◆ Exercise instructions
From the first line through the one containing "Lemma tenant_lookup_view d", restate the listing word for word, and give no other lines.

◆ Input
────

(* ===== verification/IsolationAccounts.v ===== *)
(** * Running a tenant alone: memberships and API keys

    Users are accounts of the service, not of a tenant: restricting the tables keeps them. *)

From S2P Require Import Prelude Apperr Encoding Ids Db Authz Tenant Isolation IsolationStores.
From S2P Require AuditLog ApiKey.

(** ** Tenants and memberships *)

Notation tenant_view := (view (fun (k : uuid) (_ : Tenant) => k)).
Notation membership_view := (view (fun (k : uuid * uuid) (_ : Role * gotime) => k.1)).

#[export] Instance accounts_tenanted : Tenanted DB.
Proof.
  refine {|
    restrict t d := mkDB (tenant_view t (tenants d)) (users d) (membership_view t (memberships d));
    wf _ := True;
    unclaimed _ _ _ := True;
  |}.
  done.
Defined.

Section accounts.
Context (t : uuid) (env : Env).

Lemma membership_lookup_view u d : memberships (restrict t d) !! (t, u) = memberships d !! (t, u).
Proof. apply view_own. by intros r _. Qed.

Lemma tenant_lookup_view d : tenants (restrict t d) !! t = tenants d !! t.
Proof. apply view_own. by intros r _. Qed.

Lemma confined_select_role g u d : confined t env (select_role g t u) d.
Proof.
  unfold select_role.
  apply (confined_case _ _ (fun d => memberships d !! (t, u)) (fun x s => let '(r, _) := x in
    if memberships_select g t u then (Ok r, s) else (Err (Sentinel PgxErrNoRows), s))).
  - intros _ _. apply membership_lookup_view.
  - intros [r at_] _ _ _. by destruct (memberships_select g t u); apply confined_const.
  - auto with isolation.
Qed.

Lemma tenants_select_view g d : tenants_select g (restrict t d) t = tenants_select g d t.
Proof. unfold tenants_select. destruct (SettingUserID g); [|done]. by rewrite membership_lookup_view. Qed.

Lemma confined_select_tenant g d : confined t env (select_tenant g t) d.
Proof.
  unfold select_tenant. apply (confined_case _ _ (fun d => tenants d !! t)); [intros; apply tenant_lookup_view| |auto with isolation].
  intros row _ _ _. apply confined_if; [intros; apply tenants_select_view|auto with isolation..].
Qed.

Lemma confined_insert_membership g u r d : confined t env (insert_membership env g t u r) d.
Proof.
  unfold insert_membership.
  do 2 (apply confined_if; [done|auto with isolation|]; intros _ _ _).
  apply confined_if; [intros _ _; by rewrite membership_lookup_view|auto with isolation|]. intros _ _ _.
  apply confined_if; [intros _ _; by rewrite tenant_lookup_view|auto with isolation|]. intros _ _ _.
  apply confined_write. intros _ _. split_and!; [|done|].
  - cbn. by rewrite view_insert.
  - intros v Hv. cbn. f_equal. by apply (view_insert_foreign _ t).
Qed.
End accounts.
#[export] Hint Resolve confined_select_role confined_select_tenant confined_insert_membership : isolation.

Section gate.
Context `{Unicode} `{UUIDLib} (t : uuid) (env : Env).

Lemma confined_Resolve u d : confined t env (Resolve t u) d.
Proof.
  unfold Resolve, NewScope. destruct (decide (t = uuid_Nil)); [apply confined_throw|]. confine.
  unfold Authorize. confine.
Qed.

Lemma confined_ResolveTenant pr path d : uuid_Parse path = Some t -> confined t env (ResolveTenant pr path) d.
Proof.
  intros Hp. unfold ResolveTenant. rewrite Hp. destruct pr as [p|]; [|apply confined_const].
  destruct (decide (Method p = MethodAPIKey)).
  - destruct (decide (Authz.TenantID p = t)); [|apply confined_const].
    destruct (NewScope t); [|apply confined_const]. destruct (NewMachineAuthorized _ _); apply confined_const.
  - apply (confined_ext _ _ (failing (Resolve t (Authz.UserID p)) ≫= (fun a =>
      mret (a, WithResolvedTenant p (scope a) (role a))))).
    { intros s. unfold mbind, SE_bind, failing, mret, SE_ret. by destruct (Resolve t (Authz.UserID p) s) as [[]]. }
    confine. apply confined_Resolve.
Qed.
End gate.

Section tenant_operations.
Context `{Unicode} `{UUIDLib} `{Collation} (env : Env) (a : Authorized) (Ha : scope a <> uuid_Nil).

Lemma confined_tenant_Get d : confined (scope a) env (Get a) d.
Proof. unfold Get. confine. Qed.

Lemma confined_ListMembers d : confined (scope a) env (ListMembers a) d.
Proof.
  unfold ListMembers. confine. apply confined_query. intros _ _. cbn. rewrite omap_view; [done|].
  intros [t v] [r at_] _ [x Hx]. cbn in Hx. destruct (users d !! v); [|done]. cbn in Hx. by case_decide.
Qed.

Lemma confined_AddMember u r d : confined (scope a) env (AddMember env a u r) d.
Proof. unfold AddMember. confine. Qed.

Lemma confined_handleAddMember u r d : confined (scope a) env (handleAddMember env a u r) d.
Proof.
  unfold handleAddMember. destruct (uuid_Parse (trim_space u)) as [v|]; [|apply confined_const]. cbv zeta.
  do 2 (apply confined_if; [done|auto with isolation|]; intros _ _ _).
  apply (confined_ext _ _ (failing (AddMember env a v (trim_space r)) ≫= (fun _ => mret (v, trim_space r)))).
  { intros s. unfold mbind, SE_bind, failing, mret, SE_ret. by destruct (AddMember env a v (trim_space r) s) as [[]]. }
  confine. apply confined_AddMember.
Qed.
End tenant_operations.

(** ** API keys *)

Definition key_owner (_ : uuid) (r : ApiKey.KeyRow) : uuid := ApiKey.k_TenantID (ApiKey.row_key r).

Definition drawn_hash (env : Env) : string := (ApiKey.newAPIKeySecret (env_rand env)).2.

#[export] Instance keys_tenanted : Tenanted ApiKey.DB.
Proof.
  refine {|
    restrict t d := ApiKey.mkDB (view key_owner t (ApiKey.api_keys d)) (restrict t (ApiKey.accounts d))
                      (restrict t (ApiKey.audit_log d));
    wf d := forall k r, ApiKey.api_keys d !! k = Some r -> ApiKey.k_ID (ApiKey.row_key r) = k;
    unclaimed t env d := (forall k, drawn env k -> own key_owner t (ApiKey.api_keys d) k) /\
      (forall k r, ApiKey.api_keys d !! k = Some r -> ApiKey.row_hash r = drawn_hash env -> key_owner k r = t) /\
      unclaimed t env (ApiKey.audit_log d);
  |}.
  intros t env d d' Hk (Hp & Hh & Ha). split_and!.
  - intros k Hd. eapply own_kept; [|by apply Hp]. intros u Hu. by injection (Hk u Hu).
  - intros k r Hr He. destruct (decide (key_owner k r = t)) as [|Hne]; [done|].
    assert (Hv : view key_owner (key_owner k r) (ApiKey.api_keys d') !! k = Some r) by by apply view_Some.
    assert (Hkv : view key_owner (key_owner k r) (ApiKey.api_keys d') = view key_owner (key_owner k r) (ApiKey.api_keys d))
      by by injection (Hk _ Hne).
    rewrite Hkv in Hv. apply view_Some in Hv as [Hv _]. by eapply Hh.
  - eapply unclaimed_kept; [|done]. intros u Hu. exact (f_equal ApiKey.audit_log (Hk u Hu)).
Defined.

#[export] Instance keys_audit_lens : Lens ApiKey.audit_log ApiKey.set_audit.
Proof. by split; [| | |intros []| | |intros t env s (_ & _ & ?)]. Qed.

Lemma mine_key_visible t g r : mine t g -> ApiKey.key_visible g r = true <-> ApiKey.k_TenantID (ApiKey.row_key r) = t.
Proof.
  intros Hg. unfold ApiKey.key_visible. destruct (Hg) as (_ & _ & ->). rewrite orb_true_iff, (mine_is t g _ Hg).
  rewrite bool_decide_eq_true. split; [|by left]. by intros [?|?].
Qed.

Section keys.
Context `{Unicode} `{TimeJSON} (t : uuid) (env : Env).

Lemma confined_key_audit g id e d : mine t g -> drawn env id -> confined t env (ApiKey.write_audit env g id e) d.
Proof. intros Hg Hid. unfold ApiKey.write_audit. confine. Qed.

Lemma confined_put_key {A} (r : go_result A) row d :
  ApiKey.k_TenantID (ApiKey.row_key row) = t ->
  (wf d -> unclaimed t env d -> own key_owner t (ApiKey.api_keys d) (ApiKey.k_ID (ApiKey.row_key row))) ->
  confined t env (fun db => (r, ApiKey.set_keys (<[ApiKey.k_ID (ApiKey.row_key row) := row]> (ApiKey.api_keys db)) db)) d.
Proof.
  intros Ht Ho. apply confined_write. intros Hw Hun. split_and!.
  - unfold ApiKey.set_keys. cbn. by rewrite view_insert.
  - intros k q. cbn. rewrite lookup_insert_Some. intros [[<- <-]|[_ Hq]]; [done|]. by apply Hw.
  - intros u Hu. cbn. f_equal. apply (view_insert_foreign _ t); auto.
Qed.

Lemma has_hash_view hash d :
  (forall k r, ApiKey.api_keys d !! k = Some r -> ApiKey.row_hash r = hash -> key_owner k r = t) ->
  ApiKey.has_hash (restrict t d) hash = ApiKey.has_hash d hash.
Proof.
  intros Hh. unfold ApiKey.has_hash. cbn.
  pose proof (existsb_view key_owner id (fun kr => bool_decide (ApiKey.row_hash kr.2 = hash)) t (ApiKey.api_keys d)) as He.
  rewrite !list_fmap_id in He. apply He. intros k r Hr Hb%bool_decide_eq_true. by eapply Hh.
Qed.

Lemma confined_insert_key g r d :
  mine t g -> drawn env (ApiKey.k_ID (ApiKey.row_key r)) -> ApiKey.row_hash r = drawn_hash env ->
  confined t env (ApiKey.insert_key env g r) d.
Proof.
  intros Hg Hid Hh. unfold ApiKey.insert_key.
  apply confined_if; [done|auto with isolation|]. intros _ _ Ht%negb_false_iff. apply (mine_key_visible t) in Ht; [|done].
  apply confined_if; [done|auto with isolation|]. intros _ _ _.
  apply confined_if; [|auto with isolation|].
  { intros _ (Hun & Hhash & _). rewrite has_hash_view by (rewrite Hh; exact Hhash). cbn.
    by rewrite (view_own _ _ _ _ (Hun _ Hid)). }
  intros _ _ _. apply confined_if; [|auto with isolation|].
  { intros _ _. rewrite Ht. change (ApiKey.accounts (restrict t d)) with (restrict t (ApiKey.accounts d)).
    by rewrite tenant_lookup_view. }
  intros _ _ _. apply confined_put_key; [done|]. intros _ (Hun & _). by apply Hun.
Qed.

Lemma find_key_view g id d : ApiKey.find_key g t id (restrict t d) = ApiKey.find_key g t id d.
Proof.
  unfold ApiKey.find_key. cbn. rewrite view_lookup. destruct (ApiKey.api_keys d !! id) as [r|]; [|done]. cbn.
  unfold key_owner. case_decide as Ho; [done|]. by rewrite (bool_decide_eq_false_2 _ Ho), andb_false_r.
Qed.

Lemma confined_loadKey g id d : confined t env (ApiKey.loadKey g t id) d.
Proof.
  unfold ApiKey.loadKey. apply (confined_case _ _ (ApiKey.find_key g t id)); [intros; apply find_key_view|auto with isolation..].
Qed.

Lemma confined_Mint u name scopes expires d :
  confined t env (ApiKey.Mint env t u name scopes expires) d.
Proof.
  unfold ApiKey.Mint. destruct (decide (t = uuid_Nil \/ u = uuid_Nil)) as [|Hn]; [apply confined_throw|].
  assert (Ht : t <> uuid_Nil) by (intros ->; tauto).
  destruct (_ || _); [apply confined_throw|]. destruct (ValidateKeyScopes scopes); [|apply confined_throw].
  destruct (match expires with Some _ => _ | None => _ end); [apply confined_throw|].
  destruct (ApiKey.newAPIKeySecret (env_rand env)) as [[secret prefix] hash] eqn:Es. cbv zeta. confine.
  - apply confined_insert_key; [done|auto with isolation|]. unfold drawn_hash. by rewrite Es.
  - apply confined_key_audit; auto with isolation.
Qed.

Lemma confined_Revoke u id d : confined t env (ApiKey.Revoke env t u id) d.
Proof.
  unfold ApiKey.Revoke. destruct (decide (t = uuid_Nil \/ u = uuid_Nil \/ id = uuid_Nil)) as [|Hn]; [apply confined_throw|].
  assert (Ht : t <> uuid_Nil) by (intros ->; tauto). confine.
  apply (confined_case _ _ (ApiKey.find_key g t id)); [intros; apply find_key_view| |auto with isolation].
  intros r Hw _ Hf. destruct (ApiKey.k_RevokedAt (ApiKey.row_key r)); [apply confined_const|].
  unfold ApiKey.find_key in Hf. destruct (ApiKey.api_keys d !! id) as [x|] eqn:El; [|done]. cbn in Hf.
  destruct (_ && _) eqn:Et in Hf; [|done]. injection Hf as ->. apply andb_true_iff in Et as [_ Et%bool_decide_eq_true].
  set (row := ApiKey.revoke (env_now env) r).
  assert (Hrow : ApiKey.k_ID (ApiKey.row_key row) = id) by exact (Hw _ _ El).
  match goal with |- confined _ _ (fun s => ?body (ApiKey.set_keys _ s)) _ => set (after := body) end.
  apply (confined_ext _ _ (modify (fun s => ApiKey.set_keys (<[ApiKey.k_ID (ApiKey.row_key row) := row]> (ApiKey.api_keys s)) s)
    ≫= (fun _ => after))).
  { intros s. by rewrite Hrow. }
  apply confined_bind.
  - apply confined_put_key; [done|]. intros _ _ y Hy. unfold key_owner. rewrite Hrow in Hy. congruence.
  - intros. unfold after. confine; [apply confined_loadKey|apply confined_key_audit; auto with isolation].
Qed.

Lemma confined_keys_List u d : confined t env (ApiKey.List_ t u) d.
Proof.
  unfold ApiKey.List_. destruct (decide (t = uuid_Nil)); [apply confined_throw|]. confine.
  apply confined_query. intros _ _. cbn. rewrite filter_view; [done|]. by intros k r _ [_ ?].
Qed.
End keys.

────

◆ Result
(* ===== verification/IsolationAccounts.v ===== *)
(** * Running a tenant alone: memberships and API keys

    Users are accounts of the service, not of a tenant: restricting the tables keeps them. *)

From S2P Require Import Prelude Apperr Encoding Ids Db Authz Tenant Isolation IsolationStores.
From S2P Require AuditLog ApiKey.

(** ** Tenants and memberships *)

Notation tenant_view := (view (fun (k : uuid) (_ : Tenant) => k)).
Notation membership_view := (view (fun (k : uuid * uuid) (_ : Role * gotime) => k.1)).

#[export] Instance accounts_tenanted : Tenanted DB.
Proof.
  refine {|
    restrict t d := mkDB (tenant_view t (tenants d)) (users d) (membership_view t (memberships d));
    wf _ := True;
    unclaimed _ _ _ := True;
  |}.
  done.
Defined.

Section accounts.
Context (t : uuid) (env : Env).

Lemma membership_lookup_view u d : memberships (restrict t d) !! (t, u) = memberships d !! (t, u).
Proof. apply view_own. by intros r _. Qed.

Lemma tenant_lookup_view d : tenants (restrict t d) !! t = tenants d !! t.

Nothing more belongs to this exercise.